I need help with Exercise 2.47 on page 114.

Problem 2.47 reads as follows:

View attachment 2692I need help with showing that $$f(x)$$ has a root $$ \alpha \in \mathbb{F}_4 $$.

My work on this part of the problem is as follows:

The elements of $$ \mathbb{F}_4 $$ are 0, 1, 2 and 3.

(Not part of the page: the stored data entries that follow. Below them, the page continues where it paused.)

Lemma applyTxsAt_supply st txs v h mode baseFee N st' g t :
  ok st -> supply st N -> N < two64 -> Forall tx_wf txs -> is_u64 baseFee ->
  native_block st txs v h 0 baseFee = true -> gas_limits txs < two64 ->
  applyTxsAt st txs v h mode baseFee = (st', Ok (g, t)) ->
  ok st' /\ 0 <= g <= gas_limits txs /\ 0 <= t /\ supply st' (N - g * baseFee - t) /\
  t + (N - g * baseFee - t) < two64.
Proof.
  intros Hok Hs HN Hwf HB Hn Hg. unfold applyTxsAt. rewrite (open_session_native _ _ _ _ _ _ _ Hn).
  destruct (apply_txs _ _ _ _ _ _ _ _ _) as [[st1 session1] [[g1 t1]|]] eqn:E; [|done].
  destruct (apply_txs_supply st txs v h 0 baseFee 0 0 N st1 session1 g1 t1) as (-> & O & A & B & C & D);
    [done|done|done|done|done|lia|lia|lia|lia|exact E|].
  intros [= <- <- <-]. replace (g1 - 0) with g1 in * by lia. replace (t1 - 0) with t1 in * by lia.
  split_and!; try done; lia.
Qed.

(** the coinbase is credited the reward and the tips *)
Lemma reward_supply st miner tip N :
  ok st -> supply st N -> 0 <= tip -> BlockReward + tip + N < two64 ->
  supply (reward st miner tip) (N + BlockReward + tip).
Proof.
  intros Hok Hs Ht Hb. unfold reward.
  pose proof (supply_of_nonneg _ _ miner Hs) as H0. pose proof (supply_of_le _ _ miner Hs) as H1.
  unfold balance in H0, H1. unfold BlockReward in *.
  rewrite (u64_small (50 + tip)) by lia. rewrite u64_small by lia.
  set (x := set_balance _ _).
  replace (N + 50 + tip) with (N - balance st miner + Balance x) by (unfold balance; simpl; lia).
  apply supply_SetAccount; [done|simpl; lia].
Qed.
End Blocks.

(** ** The embedded EVM *)

(** what go-ethereum's EVM promises: it reaches the state only through the
    adapter's calls, and uses at most the gas it is given *)
Class GethEVMLaws `{GethEVM} := {
  evm_Create_run S `{StateDBLaws S} h bf (s : adb S) from data gas value :
    good s -> adb_run s (fst (evm_Create S h bf s from data gas value));
  evm_Create_gas S `{StateDB S} h bf (s : adb S) from data gas value :
    0 <= gas -> 0 <= snd (evm_Create S h bf s from data gas value) <= gas;
  evm_Call_run S `{StateDBLaws S} h bf (s : adb S) from to data gas value :
    good s -> adb_run s (fst (evm_Call S h bf s from to data gas value));
  evm_Call_gas S `{StateDB S} h bf (s : adb S) from to data gas value :
    0 <= gas -> 0 <= snd (evm_Call S h bf s from to data gas value) <= gas;
}.

Section Evm.
Context {S : Type} `{HL : StateDBLaws S} `{HGL : GethEVMLaws}.

(** the run of the EVM inside [applyEVMTx] *)
Definition evm_result (st : S) (tx : Transaction) (h baseFee : Z) : adb S * Z :=
  let rules := ChainConfig_Rules h in
  let toAddr := if bool_decide (tx_To tx = DeployAddress) then None else Some (tx_To tx) in
  let from := GetAccount st (tx_From tx) in
  let st := SetAccount st (tx_From tx) (set_balance from (Balance from - gas_reserve tx)) in
  let sdb := evm_start st tx rules toAddr in
  match toAddr with
  | None => evm_Create S h baseFee sdb (tx_From tx) (tx_Data tx) (tx_GasLimit tx) (tx_Value tx)
  | Some to => evm_Call S h baseFee sdb (tx_From tx) to (tx_Data tx) (tx_GasLimit tx) (tx_Value tx)
  end.

Lemma evm_start_fields (st : S) tx rules toAddr :
  base (evm_start st tx rules toAddr) = st /\ touched (evm_start st tx rules toAddr) = ∅ /\
  entries (evm_start st tx rules toAddr) = [].
Proof. unfold evm_start, Prepare. by destruct (IsEIP2929 rules). Qed.

Lemma Finalise_untouched (s : adb S) b : touched s = ∅ -> Finalise s b = s.
Proof. intros E. unfold Finalise. by rewrite E, elements_empty. Qed.
Lemma two_accounts_1_supply : supply two_accounts_1 100500.
Proof.
  apply (supply_SetAccount two_accounts 100500 alice (mkAccount 100000 1 zero_hash zero_hash)
    two_accounts_supply). done.
Qed.

Lemma contract_tx_accounting_witness :
  supply (fst (applyContractTx two_accounts_1 sample_create
                 (GetAccount two_accounts_1 (tx_From sample_create)) 1))
    (100500 - 32000 * 2).
Proof.
  assert (W : tx_wf sample_create) by tx_wf_tac. assert (B : is_u64 1) by done.
  pose proof (contract_tx_accounting memStateDB two_accounts_1 sample_create 1 100500
    I two_accounts_1_supply eq_refl W B) as T. cbv zeta in T.
  assert (E : snd (applyContractTx two_accounts_1 sample_create
                 (GetAccount two_accounts_1 (tx_From sample_create)) 1) = Ok 32000)
    by (vm_compute; reflexivity).
  destruct (applyContractTx _ _ _ _) as [st' r]. simpl in E. subst r.
  destruct T as (price & Hc & _ & _ & _ & _ & T & _).
  assert (price = 2) as -> by (vm_compute in Hc; congruence). exact T.
Defined.

(** ** The supply over a block *)

(** C24: monetary policy of a block.  Let all balances add up to [N], with [N] and the block
    reward together below 2^64, and the declared gas limits too.  When a block above
    genesis of transfers, StackVM transactions and attestations (no exchange orders, no EVM
    transactions) is applied, all balances together grow by the block reward and shrink by
    the base fee of all the gas used: tips move to the coinbase, base fees are burned, and
    nothing else is created or destroyed. *)
Theorem block_reward_minus_burn S `{StateDBLaws S} `{Engine} `{GethEVM} (st : S) b v mode baseFee N st' g :
  ok st -> supply st N -> N + BlockReward < two64 -> Forall tx_wf (b_Txs b) -> is_u64 baseFee ->
  gas_limits (b_Txs b) < two64 -> h_Height (b_Header b) <> 0 ->
  native_block st (b_Txs b) v (h_Height (b_Header b)) 0 baseFee = true ->
  applyBlockRewarded st b v mode baseFee = (st', Ok g) ->
  supply st' (N + BlockReward - g * baseFee).
Proof.
  intros Hok Hs HN Hwf HB Hg Hh Hn. unfold applyBlockRewarded, BlockReward in *.
  destruct (applyTxsAt _ _ _ _ _ _) as [st1 [[g1 t1]|]] eqn:E; [|done].
  destruct (Z.eqb_spec (h_Height (b_Header b)) 0); [done|]. intros [= <- <-].
  destruct (applyTxsAt_supply st (b_Txs b) v (h_Height (b_Header b)) mode baseFee N st1 g1 t1)
    as (O & G & T & S1 & B); [done|done|lia|done|done|done|done|exact E|].
  replace (N + 50 - g1 * baseFee) with (N - g1 * baseFee - t1 + BlockReward + t1)
    by (unfold BlockReward; lia).
  apply reward_supply; [done|done|done|]. unfold BlockReward.
  assert (0 <= g1 * baseFee) by nia. lia.
Qed.

Definition header_at (height baseFee gasUsed : Z) (coinbase : Address) : Header :=
  mkHeader height zero_hash zero_hash zero_hash coinbase 0 0 0 baseFee gasUsed [].

Definition sample_block : Block := mkBlock (header_at 1 1 0 bob) [sample_transfer; sample_create].

(** the same accounts staged over the production state *)
Definition two_staged : overlayState mptStateDB :=
  SetAccount (SetAccount (newOverlay New) alice (mkAccount 100000 0 zero_hash zero_hash))
    bob (mkAccount 500 0 zero_hash zero_hash).

Lemma two_staged_balance a : balance two_staged a = balance two_accounts a.
Proof.
  unfold two_staged, two_accounts, balance. cbn [GetAccount SetAccount mem_StateDB ov_StateDB].
  rewrite !ov_GetAccount_SetAccount, !mem_GetAccount_SetAccount. by repeat case_decide.
Qed.

Lemma block_reward_minus_burn_witness :
  supply (fst (applyBlockRewarded two_staged sample_block accept_all Continuous 1))
    (100500 + BlockReward - 32000 * 1).
Proof.
  assert (E : snd (applyBlockRewarded two_staged sample_block accept_all Continuous 1) = Ok 32000)
    by (vm_compute; reflexivity).
  assert (W : Forall tx_wf (b_Txs sample_block)).
  { apply Forall_cons. split; [tx_wf_tac|]. apply Forall_cons. split; [tx_wf_tac|]. constructor. }
  assert (Nt : native_block two_staged (b_Txs sample_block) accept_all 1 0 1 = true)
    by (vm_compute; reflexivity).
  apply (block_reward_minus_burn (overlayState mptStateDB) two_staged sample_block accept_all Continuous 1
    100500 _ 32000).
  - exact I.
  - apply (supply_of_ext (balance two_accounts)); [|apply two_accounts_supply].
    intros a. symmetry. apply two_staged_balance.
  - clear. done.
  - exact W.
  - clear. done.
  - vm_compute. reflexivity.
  - clear. done.
  - exact Nt.
  - destruct (applyBlockRewarded _ _ _ _ _) as [st' r]. simpl in E |- *. by subst r.
Defined.
(* ===== verification/ChainProps.v ===== *)
(** * Chains: ancestry, the invariant, and what [AddBlock] preserves *)

From S2P Require Import Prelude Sha256 Core Pow FeeMarket StateDB Mpt Pos StackVM Exchange.
From S2P Require Import Adapter Transition Chain.

Lemma Ok_inj {A} (x y : A) : Ok x = Ok y -> x = y.
Proof. by intros [= ->]. Qed.

(** ** Paths to genesis *)

(** [path] leads from genesis to [h], oldest first *)
Inductive reaches (blocks : gmap Hash Block) (genesis : Hash) : Hash -> list Block -> Prop :=
| reaches_genesis b : blocks !! genesis = Some b -> reaches blocks genesis genesis [b]
| reaches_step h b path :
    h <> genesis -> blocks !! h = Some b ->
    reaches blocks genesis (h_PrevHash (b_Header b)) path ->
    reaches blocks genesis h (path ++ [b]).

Lemma reaches_nonempty blocks g h path : reaches blocks g h path -> path <> [].
Proof. destruct 1; [done|]. by destruct path. Qed.

Lemma reaches_insert blocks g k b h path :
  blocks !! k = None -> reaches blocks g h path -> reaches (<[k := b]> blocks) g h path.
Proof.
  intros Hk. induction 1 as [b' Hb|h b' path Hne Hb _ IH].
  - apply reaches_genesis. rewrite lookup_insert_ne by congruence. done.
  - apply reaches_step; [done| |done]. rewrite lookup_insert_ne by congruence. done.
Qed.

Now we proceed as follows:

$$ f(0) = 0^2 + 0 + 1 = 1_4 \ne 0_4 $$
$$ \Longrightarrow 0_4 $$ is not a root of $$f(x)$$ in $$ \mathbb{F}_4 $$

$$ f(1) = 1^2 + 1 + 1 = 3_4 \ne 0_4 $$
$$ \Longrightarrow 1_4 $$ is not a root of $$f(x)$$ in $$ \mathbb{F}_4 $$

$$ f(2) = 2^2 + 2 + 1 = 7_4 \ne 0_4 $$
$$ \Longrightarrow 2_4 $$ is not a root of $$f(x)$$ in $$ \mathbb{F}_4 $$

$$ f(3) = 3^2 + 3 + 1 = 13_4 \ne 0_4 $$
$$ \Longrightarrow 3_4 $$ is not a root of $$f(x)$$ in $$ \mathbb{F}_4 $$

... ... BUT I seem to have shown (wrongly I'm sure!) that f(x) has no root in $$ \mathbb{F}_4 $$?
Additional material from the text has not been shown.